Exercise aim ::
The required response is the number of lines in the entries that include the word "FailedBefore", with nothing added.

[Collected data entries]

Lemma on_open_law {T} (sid : string) (f : Open -> result T StoreError * Open) partial (op : Op T) st m : represents st m ->
  utf8_ok sid = true -> fs_call op st = on_open sid f partial st ->
  (forall t, let '(r, o) := f (mk_open t (sess sid m)) in
    kept_text (mk_open t (sess sid m)) o /\
    match r with
    | Ok a => same_answer op (Ok a) (spec op m).1 /\ (spec op m).2 = set_sess sid (session o) m \/
              same_answer op (Ok a) (spec op m).1 /\ session o = sess sid m /\ (spec op m).2 = m
    | Err _ => session o = sess sid m
    end) ->
  kept_contract op st m.
Proof.
  intros Hr Hu Hop Hf. unfold kept_contract. rewrite Hop. unfold on_open. destruct (load_spec sid st m Hr) as (Hr' & Hfl & Hl).
  destruct (load sid st) as [[s|e] st']; cbn [fst snd] in *; [|exists m; split; [apply FailedBefore|done]].
  destruct Hl as [-> Hc]. pose proof (Hf (files st' !! file_path sid)) as Hf'. destruct (f _) as [r o]. destruct Hf' as [Ht Ho]. cbn [fst snd].
  assert (represents (set_cache (<[sid := session o]> (cache st')) (set_files (leave (tmp_path sid) partial (write_file (file_path sid) (text o) (files st'))) st'))
    (set_sess sid (session o) m)) as Hr2.
  { apply represents_write; [done|by eexists|done|]. apply Ht. cbn [session text]. apply (rep_meta _ _ Hr'). }
  assert (session o = sess sid m -> represents (set_cache (<[sid := session o]> (cache st')) (set_files (leave (tmp_path sid) partial
    (write_file (file_path sid) (text o) (files st'))) st')) m) as Hr3.
  { intros Ho'. eapply represents_ext; [|exact Hr2]. intros q. rewrite Views.sess_set, Views.blobs_set_sess. rewrite Ho'. by case_decide; subst. }
  destruct r as [a|e].
  - destruct Ho as [[Ha Hm]|(Ha & Hs & Hm)].
    + exists (spec op m).2. split; [by apply Answered|]. by rewrite Hm.
    + exists (spec op m).2. split; [by apply Answered|]. rewrite Hm. by apply Hr3.
  - exists m. split; [apply FailedBefore|]. by apply Hr3.
Qed.

Lemma append_record_text io t r : is_Some (append_record io t r).2 \/ (append_record io t r).2 = t.
Proof. unfold append_record. destruct io; [destruct (repaired _) as [? []]; left; by eexists|by right|destruct (repaired _) as [? []]; left; by eexists]. Qed.

Lemma append_record_ok io t r u : (append_record io t r).1 = Ok u -> is_Some (append_record io t r).2.
Proof. unfold append_record. destruct io; [|done|]; destruct (repaired _) as [? []]; by eexists. Qed.

Lemma append_and_apply_kept io r t s : let '(x, o) := append_and_apply io r (mk_open t s) in
  kept_text (mk_open t s) o /\ match x with Ok _ => session o = apply r s | Err _ => session o = s end.
Proof.
  unfold append_and_apply. cbn [text session]. pose proof (append_record_text io t r) as Ht. pose proof (append_record_ok io t r) as Hok.
  destruct (append_record io t r) as [[u|e] t']; cbn [fst snd] in *; (split; [|done]); unfold kept_text; cbn [text session].
  - intros _ _. by eapply Hok.
  - destruct Ht as [Ht| ->]; auto.
Qed.

Lemma mutate_snapshot_kept io f t s : let '(x, o) := mutate_snapshot io f (mk_open t s) in
  kept_text (mk_open t s) o /\ match x with Ok _ => session o = f s | Err _ => session o = s end.
Proof.
  unfold mutate_snapshot. destruct io; cbn; (split; [|done]); unfold kept_text; cbn [text session]; [|auto].
  intros _ Hm. unfold snapshot_text. destruct (is_empty (f s)) eqn:He; [|by eexists]. unfold is_empty in He. by destruct (meta (f s)), Hm.
Qed.

Lemma appending_law sid r (op : Op unit) st m : represents st m -> utf8_ok sid = true ->
  fs_call op st = appending sid (λ io, append_and_apply io r) st -> spec op m = (Ok tt, change sid (apply r) m) -> same_answer op = eq ->
  kept_contract op st m.
Proof.
  intros Hr Hu Hop Hsp Heq. eapply (on_open_law sid _ _ op st m Hr Hu Hop). intros t.
  pose proof (append_and_apply_kept (io_append (now_env st)) r t (sess sid m)) as Hk. destruct (append_and_apply _ _ _) as [[[]|e] o]; [|done].
  destruct Hk as [Hk Ho]. split; [done|]. left. rewrite Hsp, Heq. split; [done|]. cbn. unfold change. by rewrite Ho.
Qed.

Lemma rewriting_law sid f (op : Op unit) st m : represents st m -> utf8_ok sid = true ->
  fs_call op st = rewriting sid (λ io, mutate_snapshot io f) st -> spec op m = (Ok tt, change sid f m) -> same_answer op = eq ->
  kept_contract op st m.
Proof.
  intros Hr Hu Hop Hsp Heq. eapply (on_open_law sid _ _ op st m Hr Hu Hop). intros t.
  pose proof (mutate_snapshot_kept (io_snapshot (now_env st)) f t (sess sid m)) as Hk. destruct (mutate_snapshot _ _ _) as [[[]|e] o]; [|done].
  destruct Hk as [Hk Ho]. split; [done|]. left. rewrite Hsp, Heq. split; [done|]. cbn. unfold change. by rewrite Ho.
Qed.

Lemma commit_law sid e x st m : represents st m -> utf8_ok sid = true -> kept_contract (CommitAppend sid e x) st m.
Proof.
  intros Hr Hu. eapply (on_open_law sid (commit_append (io_append (now_env st)) sid e x) None _ st m Hr Hu); [done|]. intros t. unfold commit_append. cbn [session spec same_answer].
  destruct (decide_append sid e x (sess sid m)) as [[r|[e' m']]|err]; cbn [fst snd]; [split; [by intros Hk|by right]| |split; [by intros Hk|done]].
  pose proof (append_and_apply_kept (io_append (now_env st)) (RAppend e' m') t (sess sid m)) as Hk.
  destruct (append_and_apply _ _ _) as [[[]|err] o]; [|done]. destruct Hk as [Hk Ho]. split; [done|]. left. split; [done|]. unfold change. by rewrite Ho.
Qed.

Solution ::
2